# Work instructions
In the records below, the line with "apply commits_lift. intros" opens the range and the line with "rewrite lookup_insert_ne by done. rewrite Hold." closes it; print that range exactly and nothing else.

# Data records

○ ○ ○ ○

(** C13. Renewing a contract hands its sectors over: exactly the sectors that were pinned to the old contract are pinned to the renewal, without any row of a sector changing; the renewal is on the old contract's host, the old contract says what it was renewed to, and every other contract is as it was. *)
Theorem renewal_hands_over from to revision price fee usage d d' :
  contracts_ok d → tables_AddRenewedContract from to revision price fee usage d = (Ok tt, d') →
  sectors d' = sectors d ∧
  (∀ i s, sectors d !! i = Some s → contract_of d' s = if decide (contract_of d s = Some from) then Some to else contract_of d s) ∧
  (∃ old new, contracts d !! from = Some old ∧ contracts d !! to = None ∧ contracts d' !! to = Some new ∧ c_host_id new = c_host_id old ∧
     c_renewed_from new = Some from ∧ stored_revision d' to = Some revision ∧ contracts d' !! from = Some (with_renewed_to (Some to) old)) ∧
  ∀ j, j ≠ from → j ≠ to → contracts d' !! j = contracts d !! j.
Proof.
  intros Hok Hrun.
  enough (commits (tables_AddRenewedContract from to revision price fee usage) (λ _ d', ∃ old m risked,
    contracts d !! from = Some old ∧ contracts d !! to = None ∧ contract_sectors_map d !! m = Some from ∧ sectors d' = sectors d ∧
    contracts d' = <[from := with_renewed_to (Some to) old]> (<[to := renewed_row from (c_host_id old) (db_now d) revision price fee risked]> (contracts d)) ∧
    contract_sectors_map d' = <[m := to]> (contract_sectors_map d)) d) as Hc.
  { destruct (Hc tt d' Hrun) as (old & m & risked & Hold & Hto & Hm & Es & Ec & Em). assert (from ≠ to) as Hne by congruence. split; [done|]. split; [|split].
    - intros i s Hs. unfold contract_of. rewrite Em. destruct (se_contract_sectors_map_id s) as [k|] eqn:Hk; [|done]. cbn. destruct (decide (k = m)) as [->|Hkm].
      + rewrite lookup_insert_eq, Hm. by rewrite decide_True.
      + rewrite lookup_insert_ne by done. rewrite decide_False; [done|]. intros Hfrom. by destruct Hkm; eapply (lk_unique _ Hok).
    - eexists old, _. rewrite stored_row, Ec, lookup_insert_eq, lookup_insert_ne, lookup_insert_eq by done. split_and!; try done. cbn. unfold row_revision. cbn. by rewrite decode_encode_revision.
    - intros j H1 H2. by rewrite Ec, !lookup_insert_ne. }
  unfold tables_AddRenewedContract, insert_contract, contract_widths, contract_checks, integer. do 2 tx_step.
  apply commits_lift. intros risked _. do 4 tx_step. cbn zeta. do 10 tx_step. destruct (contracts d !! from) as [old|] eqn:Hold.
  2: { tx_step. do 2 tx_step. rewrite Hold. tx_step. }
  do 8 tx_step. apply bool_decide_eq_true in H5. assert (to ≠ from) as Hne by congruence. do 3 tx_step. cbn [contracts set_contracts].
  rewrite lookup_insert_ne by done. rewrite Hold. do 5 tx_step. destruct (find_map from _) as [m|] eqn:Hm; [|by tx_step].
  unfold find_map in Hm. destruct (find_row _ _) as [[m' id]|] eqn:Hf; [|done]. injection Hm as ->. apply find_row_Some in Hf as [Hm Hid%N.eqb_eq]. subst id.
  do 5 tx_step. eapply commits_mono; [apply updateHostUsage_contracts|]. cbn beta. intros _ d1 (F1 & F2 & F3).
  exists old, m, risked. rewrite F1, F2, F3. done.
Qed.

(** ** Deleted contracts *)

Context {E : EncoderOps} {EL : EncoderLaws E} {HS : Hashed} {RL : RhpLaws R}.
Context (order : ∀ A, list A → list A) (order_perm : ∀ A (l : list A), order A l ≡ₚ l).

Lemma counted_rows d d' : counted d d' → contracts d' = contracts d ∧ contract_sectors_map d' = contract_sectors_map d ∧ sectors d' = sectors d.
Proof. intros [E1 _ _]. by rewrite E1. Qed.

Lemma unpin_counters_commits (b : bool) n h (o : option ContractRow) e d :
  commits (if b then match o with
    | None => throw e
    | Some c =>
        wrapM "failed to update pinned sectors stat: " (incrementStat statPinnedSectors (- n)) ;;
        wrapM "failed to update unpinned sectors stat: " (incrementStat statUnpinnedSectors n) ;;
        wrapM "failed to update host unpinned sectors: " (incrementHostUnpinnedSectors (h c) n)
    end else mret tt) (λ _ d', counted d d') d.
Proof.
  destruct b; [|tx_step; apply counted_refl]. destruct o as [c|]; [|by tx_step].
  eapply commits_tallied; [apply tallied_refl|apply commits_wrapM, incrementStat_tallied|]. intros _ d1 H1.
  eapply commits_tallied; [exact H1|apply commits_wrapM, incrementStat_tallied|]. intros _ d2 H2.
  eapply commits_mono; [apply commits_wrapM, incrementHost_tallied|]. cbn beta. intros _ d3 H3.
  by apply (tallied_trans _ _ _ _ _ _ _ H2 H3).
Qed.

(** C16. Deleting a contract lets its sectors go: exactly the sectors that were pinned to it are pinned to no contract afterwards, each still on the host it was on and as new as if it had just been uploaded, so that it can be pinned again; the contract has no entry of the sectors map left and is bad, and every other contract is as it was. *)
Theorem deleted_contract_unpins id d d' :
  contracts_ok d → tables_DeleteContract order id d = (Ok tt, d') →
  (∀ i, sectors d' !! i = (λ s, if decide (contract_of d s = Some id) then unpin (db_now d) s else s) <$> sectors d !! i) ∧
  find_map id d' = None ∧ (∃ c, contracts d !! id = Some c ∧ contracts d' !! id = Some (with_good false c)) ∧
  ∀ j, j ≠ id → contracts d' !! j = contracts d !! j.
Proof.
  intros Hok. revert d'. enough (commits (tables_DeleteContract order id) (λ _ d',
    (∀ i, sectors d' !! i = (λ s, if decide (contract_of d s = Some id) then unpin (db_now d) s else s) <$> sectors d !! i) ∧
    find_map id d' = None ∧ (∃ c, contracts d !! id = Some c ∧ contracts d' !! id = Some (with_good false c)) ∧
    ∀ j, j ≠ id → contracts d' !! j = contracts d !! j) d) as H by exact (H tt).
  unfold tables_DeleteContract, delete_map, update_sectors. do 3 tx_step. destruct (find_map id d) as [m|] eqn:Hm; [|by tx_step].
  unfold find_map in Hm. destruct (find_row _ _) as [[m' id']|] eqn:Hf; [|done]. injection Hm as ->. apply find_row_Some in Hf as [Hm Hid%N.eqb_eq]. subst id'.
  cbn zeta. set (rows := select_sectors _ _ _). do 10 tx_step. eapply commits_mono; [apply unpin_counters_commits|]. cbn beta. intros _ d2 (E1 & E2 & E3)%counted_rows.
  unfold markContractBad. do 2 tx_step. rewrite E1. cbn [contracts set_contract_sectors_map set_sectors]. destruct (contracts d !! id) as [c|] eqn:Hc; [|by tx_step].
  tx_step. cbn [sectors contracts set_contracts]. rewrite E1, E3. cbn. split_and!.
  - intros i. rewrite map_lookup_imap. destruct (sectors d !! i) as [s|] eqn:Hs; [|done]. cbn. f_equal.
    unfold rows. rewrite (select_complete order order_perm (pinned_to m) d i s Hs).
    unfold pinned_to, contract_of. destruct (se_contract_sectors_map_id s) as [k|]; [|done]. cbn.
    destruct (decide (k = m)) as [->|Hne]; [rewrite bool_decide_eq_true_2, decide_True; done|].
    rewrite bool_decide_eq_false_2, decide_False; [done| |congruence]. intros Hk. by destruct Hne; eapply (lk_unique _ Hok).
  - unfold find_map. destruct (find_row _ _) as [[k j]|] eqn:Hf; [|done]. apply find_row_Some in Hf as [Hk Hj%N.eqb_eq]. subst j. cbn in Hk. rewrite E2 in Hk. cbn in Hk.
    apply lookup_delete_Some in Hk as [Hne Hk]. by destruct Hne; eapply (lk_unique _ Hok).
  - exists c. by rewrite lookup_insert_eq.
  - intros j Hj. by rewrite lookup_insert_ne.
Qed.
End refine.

○ ○ ○ ○

# Output for this task
  apply commits_lift. intros risked _. do 4 tx_step. cbn zeta. do 10 tx_step. destruct (contracts d !! from) as [old|] eqn:Hold.
  2: { tx_step. do 2 tx_step. rewrite Hold. tx_step. }
  do 8 tx_step. apply bool_decide_eq_true in H5. assert (to ≠ from) as Hne by congruence. do 3 tx_step. cbn [contracts set_contracts].
  rewrite lookup_insert_ne by done. rewrite Hold. do 5 tx_step. destruct (find_map from _) as [m|] eqn:Hm; [|by tx_step].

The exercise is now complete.